### PROBLEM
Transcribe, word for word and with nothing extra, the line containing "intros [[H1 H2]" and each line that comes after it in the entries.

Excerpts from a dataset:

-=-=-=-=-

(* ===== verification/Credentials.v ===== *)
(** What a history of reconciles, crashes, lost answers, edits of the spec and
    consumers that come and go makes of the credentials and secrets of a
    KeystoneApplicationCredential (the system of Vault.v). *)
From S2P Require Import Prelude Effects World Tables GoTime Api Conditions Instances Calls External Demo Protection KeystoneClient ACController Vault.

(** ** One reconcile *)

(** What a part of a reconcile does: it leaves the resource alone and the state
    sound; unless a request to Keystone was not confirmed, every credential that
    Keystone knows and no secret holds was one before. *)
Definition safely (acid cur prev : string) (w : vault) (t : trace) (w' : vault) : Prop :=
  sound acid cur prev w' /\ v_CR w' = v_CR w /\ v_user w' = v_user w /\
  (owned w -> owned w' /\ (settled t -> noNewOrphan w w')).

Section safely.
Context (acid cur prev : string).
Implicit Types (w : vault) (s : Secret).
Abbreviation sound := (sound acid cur prev).
Abbreviation guarded := (guarded cur prev).
Abbreviation safely := (safely acid cur prev).

Lemma safely_refl w t : sound w -> safely w t w.
Proof. intros Hw. unfold Credentials.safely. split_and!; [done..|]. intros Ho. split; [done|]. by intros _. Qed.
Lemma safely_trans w t1 w1 t2 w2 : safely w t1 w1 -> safely w1 t2 w2 -> safely w (t1 ++ t2) w2.
Proof.
  intros (_ & E1 & E2 & H1) (H & E3 & E4 & H2). unfold Credentials.safely. split_and!; [done|congruence|congruence|].
  intros Ho. destruct (H1 Ho) as [Ho1 Hn1]. destruct (H2 Ho1) as [Ho2 Hn2]. split; [done|].
  intros [? ?]%settled_app. etransitivity; [by apply Hn1|by apply Hn2].
Qed.

Lemma safely_revoke u id w t :
  sound w -> (forall n s, v_secrets w !! n = Some s -> guarded n s -> secretACID s <> id) -> safely w t (revoke u id w).
Proof.
  intros Hw Hno. unfold Credentials.safely. split_and!; [by apply revoke_sound|done|done|]. intros Ho. split.
  - intros n s u' Hn Ha. cbn in *. apply (Ho n s); [done|set_solver].
  - intros _ u' id' [Ha Hh]. split; [cbn in Ha; set_solver|exact Hh].
Qed.
Lemma safely_put s old w t :
  sound w -> v_secrets w !! s_Name s = Some old -> secretACID s = secretACID old ->
  (guarded (s_Name s) s -> guarded (s_Name s) old) -> safely w t (putSecret s w).
Proof.
  intros Hw Hold Hid Hg. unfold Credentials.safely. split_and!; [by eapply putSecret_sound|done|done|]. intros Ho. split.
  - intros n s' u. cbn. rewrite lookup_insert_Some. intros [[<- <-]|[_ Hn]] Ha; [|by eapply Ho].
    rewrite Hid in Ha. by eapply Ho.
  - intros _ u id [Ha Hh]. split; [exact Ha|]. intros (n & s' & Hn & Hs'). apply Hh.
    destruct (decide (n = s_Name s)) as [->|Hne].
    + exists (s_Name s), s. cbn. rewrite lookup_insert_eq. split; [done|]. congruence.
    + exists n, s'. cbn. by rewrite lookup_insert_ne.
Qed.
(** A secret may go when its credential has gone. *)
Lemma safely_drop s w t :
  sound w -> v_secrets w !! s_Name s = Some s -> ~ guarded (s_Name s) s ->
  (v_user w, secretACID s) ∉ v_alive w -> safely w t (dropSecret (s_Name s) w).
Proof.
  intros Hw Hs Hg Ha. unfold Credentials.safely. split_and!; [by apply dropSecret_sound|done|done|]. intros Ho. split.
  - intros n s' u. cbn. intros [_ Hn]%lookup_delete_Some. intros Ha'. by apply (Ho n s' u).
  - intros _ u id [Hal Hh]. split; [exact Hal|]. intros (n & s' & Hn & Hs'). apply Hh. exists n, s'. split; [|done].
    cbn. rewrite lookup_delete_ne; [done|]. intros <-. assert (s' = s) as -> by congruence. subst id.
    cbn in Hal. apply Ha. by rewrite <- (Ho _ _ _ Hs Hal).
Qed.

(** *** The programs *)

Context `{CL : ConditionLib} `{FLaws : FinalizerLaws} `{XL : ExternalLib}.
Abbreviation vwp p w Q := (wwp vaultStep p w Q).

Lemma ensureServiceLabel_safe sn ns svc w :
  sound w -> vwp (ensureServiceLabel sn ns svc) w (fun t w' _ => safely w t w').
Proof.
  intros Hw. unfold ensureServiceLabel. apply wwp_bind, wwp_call. intros r w1 [-> Hr]. destruct r as [e|s].
  { apply wwp_ret. by apply safely_refl. }
  case_decide; [apply wwp_ret; by apply safely_refl|]. apply wwp_call. intros err w' Hw'.
  pose proof (so_names _ _ _ _ Hw sn s Hr) as Hn.
  match type of Hw' with vaultStep _ (Ev (UpdateSecret ?n) _) _ => set (s' := n) in * end.
  assert (replaced s' w w' -> safely w [Ev (GetSecret ns sn) (inr s); Ev (UpdateSecret s') err] w') as Hrep.
  { intros (old & Hold & Hcase). change (s_Name s') with (s_Name s) in *. rewrite Hn in Hold.
    assert (old = s) as -> by congruence.
    destruct Hcase as [->|(H1 & H2 & _)]; [|done]. eapply (safely_put s' s); [done|change (s_Name s') with (s_Name s);
      congruence|done|].
    unfold Vault.guarded. done. }
  destruct err as [e|]; [destruct Hw' as [->|Hw']; [by apply safely_refl|]|]; by apply Hrep.
Qed.
Lemma ensureServiceLabels_safe names ns svc w :
  sound w -> vwp (ensureServiceLabels names ns svc) w (fun t w' _ => safely w t w').
Proof.
  revert w; induction names as [|sn names IH]; intros w Hw; cbn [ensureServiceLabels]; [by apply wwp_ret, safely_refl|].
  case_decide; [by apply IH|]. apply wwp_bind. eapply wwp_mono; [|by apply ensureServiceLabel_safe]. cbv beta.
  intros t w1 _ H1. eapply wwp_mono; [|apply IH, H1]. cbv beta. intros t2 w2 _ H2. by eapply safely_trans.
Qed.

Lemma revokeKeystoneAC_vault os u id w :
  vwp (revokeKeystoneAC os u id) w (fun t w' r =>
    (w' = w \/ w' = revoke u id w) /\ (r = None -> (u, id) ∉ v_alive w') /\ (settled t -> r = None)).
Proof.
  unfold revokeKeystoneAC. apply wwp_bind, wwp_call. intros err w' Hw'. apply wwp_ret. destruct err as [e|].
  - cbn in Hw'. destruct (ResponseCodeIs e 404) eqn:H4.
    { destruct Hw' as [[-> ?]|[-> _]]; split_and!; [by left|done|done|by right|set_solver|done]. }
    split_and!; [tauto|done|]. intros Hs. exfalso. apply (Hs _ (list_elem_of_here _ _)). by exists e.
  - cbn in Hw'. subst w'. split_and!; [by right|set_solver|done].
Qed.

Lemma unprotected_consumer s : hasConsumerFinalizer (unprotected s) = true -> hasConsumerFinalizer s = true.
Proof.
  unfold hasConsumerFinalizer. rewrite !existsb_exists. intros (f & Hin & Hf). exists f. split; [|done].
  apply list_elem_of_In. apply list_elem_of_In in Hin. cbn in Hin. rewrite RemoveFinalizer_elem in Hin. by destruct Hin.
Qed.
Lemma unprotected_guarded n s : guarded n (unprotected s) -> guarded n s.
Proof. apply guarded_sub, unprotected_consumer. Qed.

(** A program that changes one secret only. *)
Definition onlySecret (n : string) w w' : Prop := forall n', n' <> n -> v_secrets w' !! n' = v_secrets w !! n'.

Lemma unprotectSecret_safe s w :
  sound w -> v_secrets w !! s_Name s = Some s -> ~ guarded (s_Name s) s ->
  (v_user w, secretACID s) ∉ v_alive w ->
  vwp (unprotectSecret s) w (fun t w' r =>
    safely w t w' /\ onlySecret (s_Name s) w w' /\ v_alive w' = v_alive w /\ r.1 = unprotected s /\
    (r.2 = None -> v_secrets w' !! s_Name s = None \/ v_secrets w' !! s_Name s = Some (unprotected s))).
Proof.
  intros Hw Hs Hg Hgone. unfold unprotectSecret, unprotected. pose proof (unprotected_guarded (s_Name s) s) as Hug.
  unfold unprotected in Hug.
  pose proof (RemoveFinalizer_flag acSecretFinalizer (Finalizers (s_meta s))) as Hch.
  pose proof (RemoveFinalizer_same acSecretFinalizer (Finalizers (s_meta s))) as Hsame.
  destruct (RemoveFinalizer acSecretFinalizer (Finalizers (s_meta s))) as [fs changed] eqn:Hrem. cbn [fst snd] in *.
  set (s' := setSecretMeta (setFinalizers fs (s_meta s)) s) in *. destruct changed.
  - apply wwp_bind, wwp_call. intros err w' Hw'. apply wwp_ret. cbn [fst snd].
    assert (replaced s' w w' -> safely w ([Ev (UpdateSecret s') err] ++ []) w' /\ onlySecret (s_Name s) w w' /\
      v_alive w' = v_alive w /\ (v_secrets w' !! s_Name s = None \/ v_secrets w' !! s_Name s = Some s')) as Hrep.
    { intros (old & Hold & Hcase). change (s_Name s') with (s_Name s) in *. assert (old = s) as -> by congruence.
      destruct Hcase as [->|(_ & _ & ->)].
      - split_and!; [by eapply (safely_put s' s)| |done|right; cbn; by rewrite lookup_insert_eq].
        intros n' Hn'. cbn. by rewrite lookup_insert_ne.
      - split_and!; [by apply safely_drop| |done|left; cbn; by rewrite lookup_delete_eq].
        intros n' Hn'. cbn. by rewrite lookup_delete_ne. }
    destruct err as [e|].
    + destruct Hw' as [->|Hw']; [by split_and!; [apply safely_refl|..]|]. destruct (Hrep Hw') as (? & ? & ? & _). by split_and!.
    + destruct (Hrep Hw') as (? & ? & ? & ?). by split_and!.
  - apply wwp_ret. cbn [fst snd]. split_and!; [by apply safely_refl|done|done|done|]. intros _. right. rewrite Hs. f_equal.
    symmetry in Hch. apply bool_decide_eq_false in Hch. unfold s'. rewrite (Hsame Hch). by destruct s as [[] ? ?].
Qed.

Lemma revokeOf_safe os s w :
  sound w -> v_secrets w !! s_Name s = Some s -> ~ guarded (s_Name s) s -> secretACID s <> "" ->
  vwp (revokeKeystoneAC os (v_user w) (secretACID s)) w (fun t w' r =>
    safely w t w' /\ v_secrets w' = v_secrets w /\ v_alive w' ⊆ v_alive w /\
    (r = None -> (v_user w', secretACID s) ∉ v_alive w')).
Proof.
  intros Hw Hs Hg Hne. eapply wwp_mono; [|apply revokeKeystoneAC_vault]. cbv beta. intros t w' r (Hcase & Hgone & _).
  assert (safely w t w' /\ v_secrets w' = v_secrets w /\ v_user w' = v_user w /\ v_alive w' ⊆ v_alive w) as (H1 & H2 & H3 & H4).
  { destruct Hcase as [->| ->]; [by split_and!; [apply safely_refl|..]|]. split_and!; [|done|done|cbn; set_solver].
    apply safely_revoke; [done|].
    intros n s' Hn Hgs E. assert (n = s_Name s) as -> by exact (so_unique _ _ _ _ Hw _ Hne _ _ _ _ Hn Hs E eq_refl).
    assert (s' = s) as -> by congruence. done. }
  split_and!; [done..|]. by rewrite H3.
Qed.

Lemma deleteSecret_safe s w :
  sound w -> ~ guarded (s_Name s) s -> (v_user w, secretACID s) ∉ v_alive w ->
  v_secrets w !! s_Name s = None \/ v_secrets w !! s_Name s = Some s ->
  vwp (call (DeleteSecret s)) w (fun t w' _ =>
    safely w t w' /\ v_alive w' = v_alive w /\ v_secrets w' ⊆ v_secrets w /\ onlySecret (s_Name s) w w').
Proof.
  intros Hw Hg Hgone Hcase. apply wwp_call. intros err w' Hw'. set (t := [Ev (DeleteSecret s) err]).
  set (Q := _ /\ _ /\ _ /\ _).
  assert (removed s w w' -> Q) as Hrem.
  { unfold removed, Q. destruct Hcase as [Hc|Hc]; rewrite Hc; [intros ->; by split_and!; [apply safely_refl|..]|].
    case_decide; intros ->; [|by split_and!; [apply safely_refl|..]].
    split_and!; [by apply safely_drop|done|apply delete_subseteq|]. intros n' Hn'. cbn. by rewrite lookup_delete_ne. }
  unfold Q in *. destruct err as [e|]; [destruct Hw' as [->|Hw']; [by split_and!; [apply safely_refl|..]|]|]; by apply Hrem.
Qed.

Lemma cleanupSecret_safe os s w :
  sound w -> v_secrets w !! s_Name s = Some s -> ~ guarded (s_Name s) s ->
  vwp (cleanupSecret (Some os) (v_user w) s) w (fun t w' r =>
    safely w t w' /\ onlySecret (s_Name s) w w' /\ v_alive w' ⊆ v_alive w /\
    (r = None -> ((v_user w', secretACID s) ∉ v_alive w') /\
       forall s', v_secrets w' !! s_Name s = Some s' -> secretACID s' = secretACID s)).
Proof.
  intros Hw Hs Hg. unfold cleanupSecret. apply wwp_bind.
  apply (wwp_mono vaultStep _ w (fun t w1 r => safely w t w1 /\ v_secrets w1 = v_secrets w /\ v_alive w1 ⊆ v_alive w /\
    (r = None -> (v_user w1, secretACID s) ∉ v_alive w1))).
  2: { case_decide as Hid; [|by apply revokeOf_safe]. apply wwp_ret. split_and!; [by apply safely_refl|done|done|].
       intros _ Hu. rewrite Hid in Hu. by apply (so_nonempty _ _ _ _ Hw), (so_alive _ _ _ _ Hw (v_user w)). }
  intros t1 w1 r (H1 & E1 & Hal1 & Hgone). pose proof (proj1 H1) as Hw1.
  assert (onlySecret (s_Name s) w w1) as Ho1 by (intros n _; by rewrite E1).
  destruct r as [e|]; [apply wwp_ret; by rewrite app_nil_r|]. specialize (Hgone eq_refl). apply wwp_bind.
  eapply wwp_mono; [|apply (unprotectSecret_safe s w1); [done|by rewrite E1|done|done]]. cbv beta.
  intros t2 w2 [s' err] (H2 & Ho2 & Ha2 & Es & Hl2). cbn [fst snd] in *. subst s'.
  pose proof (safely_trans _ _ _ _ _ H1 H2) as H12.
  assert (onlySecret (s_Name s) w w2) as Ho12 by (intros n Hn; by rewrite Ho2, Ho1).
  destruct err as [e|]; [apply wwp_ret; rewrite app_nil_r, Ha2; by split_and!|]. apply wwp_bind.
  eapply wwp_mono; [|apply (deleteSecret_safe (unprotected s) w2)];
    [|by apply H2|by intros ?%unprotected_guarded| |by apply Hl2].
  2: { pose proof H2 as (_ & _ & Eu & _). rewrite Ha2, Eu. exact Hgone. }
  cbv beta. intros t3 w3 err (H3 & Ha3 & Hsub3 & Ho3). apply wwp_ret. rewrite app_nil_r. rewrite (assoc (++)).
  pose proof H2 as (_ & _ & Eu2 & _). pose proof H3 as (_ & _ & Eu3 & _). split_and!.
  - by eapply safely_trans.
  - intros n Hn. rewrite Ho3, Ho12; done.
  - by rewrite Ha3, Ha2.
  - intros _. split; [by rewrite Ha3, Ha2, Eu3, Eu2|]. intros s' Hs'.
    assert (v_secrets w2 !! s_Name s = Some s') as Hs2 by by eapply lookup_weaken.
    destruct (Hl2 eq_refl) as [E|E]; rewrite E in Hs2; [done|]. by injection Hs2 as <-.
Qed.

(** The status of [i] has these references. *)
Abbreviation refers i := (credentialRefs i = (acid, cur, prev)).

Lemma inUse_guarded i s : refers i -> inUse i s = false -> ~ guarded (s_Name s) s.
Proof.
  unfold credentialRefs, inUse, Vault.guarded. intros [= <- <- <-]. rewrite !orb_false_iff, !bool_decide_eq_false.
  intros [[H1 H2] H3]. rewrite H3. naive_solver.
Qed.

(** What a cleanup that succeeds made of the secrets it was given. *)
Definition cleaned i (items : list Secret) w w' : Prop :=
  (forall s, s ∈ items -> inUse i s = true \/ (v_user w', secretACID s) ∉ v_alive w') /\
  forall n s', v_secrets w' !! n = Some s' -> v_secrets w !! n = Some s' \/
    exists s, s ∈ items /\ inUse i s = false /\ s_Name s = n /\ secretACID s' = secretACID s.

-=-=-=-=-

### YOUR RESPONSE
  intros [[H1 H2] H3]. rewrite H3. naive_solver.
Qed.

(** What a cleanup that succeeds made of the secrets it was given. *)
Definition cleaned i (items : list Secret) w w' : Prop :=
  (forall s, s ∈ items -> inUse i s = true \/ (v_user w', secretACID s) ∉ v_alive w') /\
  forall n s', v_secrets w' !! n = Some s' -> v_secrets w !! n = Some s' \/
    exists s, s ∈ items /\ inUse i s = false /\ s_Name s = n /\ secretACID s' = secretACID s.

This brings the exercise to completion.